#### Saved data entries
• • • • •
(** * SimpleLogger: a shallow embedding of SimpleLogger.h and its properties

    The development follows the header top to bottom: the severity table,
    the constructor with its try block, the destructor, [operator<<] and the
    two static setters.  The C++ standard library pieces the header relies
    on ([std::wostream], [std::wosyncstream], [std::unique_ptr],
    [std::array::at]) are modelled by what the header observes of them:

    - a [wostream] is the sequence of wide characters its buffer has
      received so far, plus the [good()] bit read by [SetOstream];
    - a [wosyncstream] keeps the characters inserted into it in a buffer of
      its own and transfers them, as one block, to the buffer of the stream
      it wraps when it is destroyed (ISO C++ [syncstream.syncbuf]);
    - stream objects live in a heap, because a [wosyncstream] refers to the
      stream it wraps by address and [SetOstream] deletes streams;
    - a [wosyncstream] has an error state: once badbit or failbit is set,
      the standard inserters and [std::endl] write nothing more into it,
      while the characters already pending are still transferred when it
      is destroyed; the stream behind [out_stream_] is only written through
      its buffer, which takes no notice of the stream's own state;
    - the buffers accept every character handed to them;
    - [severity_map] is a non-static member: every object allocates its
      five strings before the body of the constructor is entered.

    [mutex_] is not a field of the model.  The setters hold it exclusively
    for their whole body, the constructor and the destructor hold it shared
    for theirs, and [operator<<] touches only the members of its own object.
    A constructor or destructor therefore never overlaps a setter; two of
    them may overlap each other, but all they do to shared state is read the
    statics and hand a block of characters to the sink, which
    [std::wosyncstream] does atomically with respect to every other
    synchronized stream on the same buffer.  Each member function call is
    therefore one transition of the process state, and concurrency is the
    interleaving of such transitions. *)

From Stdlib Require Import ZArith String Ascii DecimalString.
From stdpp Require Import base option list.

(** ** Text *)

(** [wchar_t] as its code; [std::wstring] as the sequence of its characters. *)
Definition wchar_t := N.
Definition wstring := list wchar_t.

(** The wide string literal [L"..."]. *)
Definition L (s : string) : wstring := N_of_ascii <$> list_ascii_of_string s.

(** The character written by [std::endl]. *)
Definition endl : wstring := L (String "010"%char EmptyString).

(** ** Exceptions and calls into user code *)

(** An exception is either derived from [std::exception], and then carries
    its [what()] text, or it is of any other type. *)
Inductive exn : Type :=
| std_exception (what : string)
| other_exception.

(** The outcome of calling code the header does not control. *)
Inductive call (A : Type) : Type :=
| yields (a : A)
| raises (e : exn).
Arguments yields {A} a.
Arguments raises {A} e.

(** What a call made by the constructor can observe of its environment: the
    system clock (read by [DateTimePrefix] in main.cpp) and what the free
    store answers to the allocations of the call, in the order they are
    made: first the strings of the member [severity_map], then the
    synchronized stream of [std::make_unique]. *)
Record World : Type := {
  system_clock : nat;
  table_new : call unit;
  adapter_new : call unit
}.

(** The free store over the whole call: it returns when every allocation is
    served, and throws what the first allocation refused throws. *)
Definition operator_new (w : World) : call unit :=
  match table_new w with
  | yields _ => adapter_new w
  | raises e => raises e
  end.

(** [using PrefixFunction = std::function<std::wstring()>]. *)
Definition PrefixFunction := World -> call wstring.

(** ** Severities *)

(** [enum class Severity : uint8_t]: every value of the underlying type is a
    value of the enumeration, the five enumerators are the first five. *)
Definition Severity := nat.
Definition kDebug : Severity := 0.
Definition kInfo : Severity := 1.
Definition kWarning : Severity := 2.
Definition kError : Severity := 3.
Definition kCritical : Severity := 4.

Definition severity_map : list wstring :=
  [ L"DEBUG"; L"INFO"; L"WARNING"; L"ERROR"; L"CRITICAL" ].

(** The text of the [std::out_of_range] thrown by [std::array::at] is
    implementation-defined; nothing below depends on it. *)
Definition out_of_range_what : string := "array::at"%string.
• • • • •
#### PROBLEM TO SOLVE
Nothing may be dropped or altered; repeat every record in full.

#### EXERCISE SOLUTION
(** * SimpleLogger: a shallow embedding of SimpleLogger.h and its properties

    The development follows the header top to bottom: the severity table,
    the constructor with its try block, the destructor, [operator<<] and the
    two static setters.  The C++ standard library pieces the header relies
    on ([std::wostream], [std::wosyncstream], [std::unique_ptr],
    [std::array::at]) are modelled by what the header observes of them:

    - a [wostream] is the sequence of wide characters its buffer has
      received so far, plus the [good()] bit read by [SetOstream];
    - a [wosyncstream] keeps the characters inserted into it in a buffer of
      its own and transfers them, as one block, to the buffer of the stream
      it wraps when it is destroyed (ISO C++ [syncstream.syncbuf]);
    - stream objects live in a heap, because a [wosyncstream] refers to the
      stream it wraps by address and [SetOstream] deletes streams;
    - a [wosyncstream] has an error state: once badbit or failbit is set,
      the standard inserters and [std::endl] write nothing more into it,
      while the characters already pending are still transferred when it
      is destroyed; the stream behind [out_stream_] is only written through
      its buffer, which takes no notice of the stream's own state;
    - the buffers accept every character handed to them;
    - [severity_map] is a non-static member: every object allocates its
      five strings before the body of the constructor is entered.

    [mutex_] is not a field of the model.  The setters hold it exclusively
    for their whole body, the constructor and the destructor hold it shared
    for theirs, and [operator<<] touches only the members of its own object.
    A constructor or destructor therefore never overlaps a setter; two of
    them may overlap each other, but all they do to shared state is read the
    statics and hand a block of characters to the sink, which
    [std::wosyncstream] does atomically with respect to every other
    synchronized stream on the same buffer.  Each member function call is
    therefore one transition of the process state, and concurrency is the
    interleaving of such transitions. *)

From Stdlib Require Import ZArith String Ascii DecimalString.
From stdpp Require Import base option list.

(** ** Text *)

(** [wchar_t] as its code; [std::wstring] as the sequence of its characters. *)
Definition wchar_t := N.
Definition wstring := list wchar_t.

(** The wide string literal [L"..."]. *)
Definition L (s : string) : wstring := N_of_ascii <$> list_ascii_of_string s.

(** The character written by [std::endl]. *)
Definition endl : wstring := L (String "010"%char EmptyString).

(** ** Exceptions and calls into user code *)

(** An exception is either derived from [std::exception], and then carries
    its [what()] text, or it is of any other type. *)
Inductive exn : Type :=
| std_exception (what : string)
| other_exception.

(** The outcome of calling code the header does not control. *)
Inductive call (A : Type) : Type :=
| yields (a : A)
| raises (e : exn).
Arguments yields {A} a.
Arguments raises {A} e.

(** What a call made by the constructor can observe of its environment: the
    system clock (read by [DateTimePrefix] in main.cpp) and what the free
    store answers to the allocations of the call, in the order they are
    made: first the strings of the member [severity_map], then the
    synchronized stream of [std::make_unique]. *)
Record World : Type := {
  system_clock : nat;
  table_new : call unit;
  adapter_new : call unit
}.

(** The free store over the whole call: it returns when every allocation is
    served, and throws what the first allocation refused throws. *)
Definition operator_new (w : World) : call unit :=
  match table_new w with
  | yields _ => adapter_new w
  | raises e => raises e
  end.

(** [using PrefixFunction = std::function<std::wstring()>]. *)
Definition PrefixFunction := World -> call wstring.

(** ** Severities *)

(** [enum class Severity : uint8_t]: every value of the underlying type is a
    value of the enumeration, the five enumerators are the first five. *)
Definition Severity := nat.
Definition kDebug : Severity := 0.
Definition kInfo : Severity := 1.
Definition kWarning : Severity := 2.
Definition kError : Severity := 3.
Definition kCritical : Severity := 4.

Definition severity_map : list wstring :=
  [ L"DEBUG"; L"INFO"; L"WARNING"; L"ERROR"; L"CRITICAL" ].

(** The text of the [std::out_of_range] thrown by [std::array::at] is
    implementation-defined; nothing below depends on it. *)
Definition out_of_range_what : string := "array::at"%string.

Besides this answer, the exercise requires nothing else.